The Popular Movement (; ; ) is a royalist and traditionalist rural-focused political party in Morocco. It is a member of Liberal International. The party has a history of cooperating with two other parties with a liberal orientation, the National Rally of Independents and the Constitutional Union, since 1993.

History
The Popular Movement was founded in 1957 by the Berber tribal chief Mahjoubi Aherdane with help from Abdelkrim al-Khatib who founded later a splinter party (Mouvement populaire démocratique et constitutionnel) that became the Justice and Development Party. It was initially a rural party with conservative and tribal orientation, that unconditionally supported the monarchy and aimed at countering nationalist Istiqlal Party.

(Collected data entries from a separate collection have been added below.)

Lemma create_ok w uuid now user k p first row t :
  world_ok w -> create uuid now user k p first (table w) = Some (row, t) ->
  p !! "spentUi" = None -> p !! "doneSlices" = None ->
  world_ok {| table := t; current := current w; stage := stage w; oks := oks w; lost := lost w; touched := touched w; log := log w |}.
Proof.
  intros [Hf Hi Hk Hc Ha Hp Hkn Hlg Her Hrn Hb Hpr] Hcr Hs Hd. unfold create in Hcr. set (new := Build_DbRow _ _ _ _ _ _ _ _ _ _ _) in Hcr.
  assert (insert r_id new (table w) = Some t) as Hins.
  { destruct first; [done|..]; destruct (insert _ _ _) as [t0|]; simplify_eq; done. }
  pose proof (insert_keyed _ _ _ _ Hins Hk) as Hk'. apply insert_Some in Hins as [Hfree ->]. rewrite get_None in Hfree.
  assert (forall sid, (exists y, y ∈ table w /\ r_id y = sid) -> exists y, y ∈ table w ++ [new] /\ r_id y = sid) as Hgrow
    by (intros sid (y & Hy & E); exists y; split; [apply elem_of_app; by left|done]).
  assert (forall b, (r_id new, b) ∉ log w) as Hnone
    by (intros b Hin; destruct (Hlg _ _ Hin) as (y & Hy & E); by apply (Hfree y)).
  assert (forall l, (forall sid, sid ∈ l -> exists y, y ∈ table w /\ r_id y = sid) -> count (r_id new) l = 0%nat) as Hzero.
  { intros l Hl. apply count_notin. intros Hin. destruct (Hl _ Hin) as (y & Hy & E). by apply (Hfree y). }
  split; simpl; try done.
  - intros s Hin. destruct (Ha s Hin) as (y & Hy & ?). exists y. split; [apply elem_of_app; by left|done].
  - intros sid Hin. by apply Hgrow, Hkn.
  - intros sid b Hin. by apply Hgrow, (Hlg sid b).
  - intros y [Hy|Hy%list_elem_of_singleton]%elem_of_app; [by apply Her|]. subst y. simpl.
    exact (eq_sym (proj1 (streak_unknown _ _ Hnone))).
  - intros y [Hy|Hy%list_elem_of_singleton]%elem_of_app; [by apply Hrn|]. subst y. simpl.
    exact (eq_sym (proj2 (streak_unknown _ _ Hnone))).
  - intros y [Hy|Hy%list_elem_of_singleton]%elem_of_app; [by apply Hb|]. by subst y.
  - intros y n [Hy|Hy%list_elem_of_singleton]%elem_of_app; [by apply Hpr|]. subst y. intros Hcn Hl. exists 0%nat.
    split; [lia|]. split.
    + unfold progress, progress_after. simpl. rewrite num_stringified. unfold num.
      destruct k; try done; simpl; by rewrite ?Hs, ?Hd.
    + rewrite !Hzero; [done|..].
      * intros sid Hin. destruct (stage w) as [| |l|s l|s a res l]; simpl in Hin; try by apply elem_of_nil in Hin.
        destruct (ok res); [|by apply elem_of_nil in Hin]. apply list_elem_of_singleton in Hin as ->.
        destruct (Ha s (list_elem_of_here _ _)) as (r & Hr & Hid & _). by exists r.
      * intros sid Hin. apply Hkn, elem_of_app. by right.
      * intros sid Hin. apply Hkn, elem_of_app. by left.
Qed.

Although the party has been dominated by Berber speakers, it has not developed a distinct Berber agenda.

The present party results from a 25 March 2006 merger between the main party which had kept the original name and two splinter parties, the National Popular Movement (Mouvement National Populaire) and the Democratic Union (Union démocratique).

The party is a full member of Liberal International, which it joined at the latter's Dakar Congress in 2003.

In the parliamentary election held on 27 September 2002, the party won 27 out of the total 325 seats. It improved its standing in the parliamentary election held on 7 September 2007, winning 41 out of 325 seats.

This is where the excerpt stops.